I've heard decent things about the newer ones - I was referring to the M-Audio Keystation _Pro_ 88. It's an older, discontinued model with a whole bunch of knobs and faders. It's by no means terrible and I keep it around for those continuous controllers, but I'm not overly fond of the keys.

This hefty fella:


----------



## Alex Fraser (Oct 5, 2017)

averystemmler said:


> I've heard decent things about the newer ones - I was referring to the M-Audio Keystation _Pro_ 88. It's an older, discontinued model with a whole bunch of knobs and faders. It's by no means terrible and I keep it around for those continuous controllers, but I'm not overly fond of the keys.
> 
> This hefty fella:



Oh, wow, I remember that.
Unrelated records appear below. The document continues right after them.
(** * Product service: model and verified properties

    A shallow embedding of [service/models.py] (the [Product] model with its
    [Category] enumeration, [serialize], [deserialize], the lifecycle
    operations [create], [update], [delete] and the lookup [find]) and of the
    package initialisation in [service/__init__.py].

    - Python objects are dynamically typed, so that an attribute or an entry
      of a mapping holds an element of a universe [PyVal] of scalar values:
      [None], booleans, integers, strings, decimals and members of
      [Category].  Strings are sequences of ASCII characters.
    - Python's [decimal.Decimal] is modelled with its constructor, its
      [__str__] and its comparison with zero, following the standard
      library.
    - The receiver [self] of a method is mutable: a method is a computation
      in a state-and-exception monad whose state holds the receiver, so that
      the receiver is observable when an exception escapes.
    - The database is a table of products by primary key with a sequence
      for new keys; [db.session] is a unit of work that [commit] applies.
      The receiver of a lifecycle operation is the object the session knows
      for its [id].  Column types, [NOT NULL] constraints and connection
      failures are the database's and have no part in the model. *)

From Stdlib Require Import ZArith NArith String Ascii List Bool Lia.
From stdpp Require Import gmap strings.
Import ListNotations.
Open Scope string_scope.
Open Scope list_scope.

(** ** Characters and digit strings *)

Definition char_code (c : ascii) : N := N_of_ascii c.

Definition is_digit (c : ascii) : bool :=
  ((48 <=? char_code c) && (char_code c <=? 57))%N.

(** [str.isspace] on ASCII characters: tab, line feed, vertical tab, form
    feed, carriage return, the four separators 28..31 and the space. *)
Definition is_space (c : ascii) : bool :=
  (((9 <=? char_code c) && (char_code c <=? 13))
   || ((28 <=? char_code c) && (char_code c <=? 32)))%N.

Definition is_underscore (c : ascii) : bool := (char_code c =? 95)%N.

(** Lower-casing of one ASCII letter, as the case-insensitive matching of
    Python's [re.IGNORECASE] needs it. *)
Definition lower (c : ascii) : ascii :=
  if ((65 <=? char_code c) && (char_code c <=? 90))%N
  then ascii_of_N (char_code c + 32) else c.

Definition digit_val (c : ascii) : N := (char_code c - 48)%N.

Definition digit_char (d : N) : ascii := ascii_of_N (48 + d).

(** [int(s)] for a string of decimal digits (most significant first); the
    empty string counts as zero. *)
Definition digits_value (l : list ascii) : N :=
  fold_left (fun acc c => (10 * acc + digit_val c)%N) l 0%N.

Fixpoint digits_fuel (fuel : nat) (n : N) (acc : list ascii) : list ascii :=
  match fuel with
  | O => acc
  | S f =>
      let acc' := digit_char (n mod 10) :: acc in
      if (n / 10 =? 0)%N then acc' else digits_fuel f (n / 10) acc'
  end.

(** [str(n)] for a non-negative integer: no leading zero, ["0"] for zero.
    A number has no more decimal digits than binary ones. *)
Definition N_digits (n : N) : list ascii :=
  digits_fuel (S (N.to_nat (N.log2 n))) n [].

(** [str(z)] for an integer. *)
Definition Z_digits (z : Z) : list ascii :=
  if (z <? 0)%Z then "-"%char :: N_digits (Z.abs_N z) else N_digits (Z.abs_N z).

(** The format ["%+d" % z]: the sign is always written. *)
Definition Z_signed_digits (z : Z) : list ascii :=
  (if (z <? 0)%Z then "-"%char else "+"%char) :: N_digits (Z.abs_N z).

(** The longest prefix of digits, and what follows it. *)
Fixpoint span_digits (l : list ascii) : list ascii * list ascii :=
  match l with
  | c :: r =>
      if is_digit c
      then let (ds, rest) := span_digits r in (c :: ds, rest)
      else ([], l)
  | [] => ([], [])
  end.

Fixpoint drop_space (l : list ascii) : list ascii :=
  match l with
  | c :: r => if is_space c then drop_space r else l
  | [] => []
  end.

(** [str.strip()] *)
Definition strip (l : list ascii) : list ascii :=
  rev (drop_space (rev (drop_space l))).

(** [str.replace("_", "")] *)
Definition remove_underscores (l : list ascii) : list ascii :=
  List.filter (fun c => negb (is_underscore c)) l.

Definition zeros (n : nat) : list ascii := repeat "0"%char n.

(** ** Python's [decimal.Decimal]

    A decimal is a sign, a coefficient and an exponent (the value
    [(-1)^sign * coeff * 10^exp]), an infinity, or a quiet or signaling NaN
    carrying a diagnostic number.  The library keeps the coefficient as a
    digit string without leading zeros, which a natural number represents
    one to one. *)

Inductive Decimal : Type :=
| Finite (sign : bool) (coeff : N) (exp : Z)
| Infinity (sign : bool)
| NaN (sign : bool) (signaling : bool) (diag : N).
Blast from the past!

To go back to the original OP question..
I've had a bunch of (cheap) midi keyboard controllers over the past few years. You could sum up the "velocity flow"™ a bit like this.

Physical sensation of keys > Sensitivity and accuracy of velocity capture on controller hardware > Programming and "taste" of velocity curves > Interpretation of incoming velocity by VI.

In other words, there are so many factors. For example, your VI might have a velocity layer crossover point between samples which is "tripped" frequently by the velocity curve on your controller, giving the impression that your midi keyboard is less accurate and playable than it actually is.

Generally, the more money you pay, the more all of this is "smoothed over." Also, playing with velocity curves on your VI goes a long way.


----------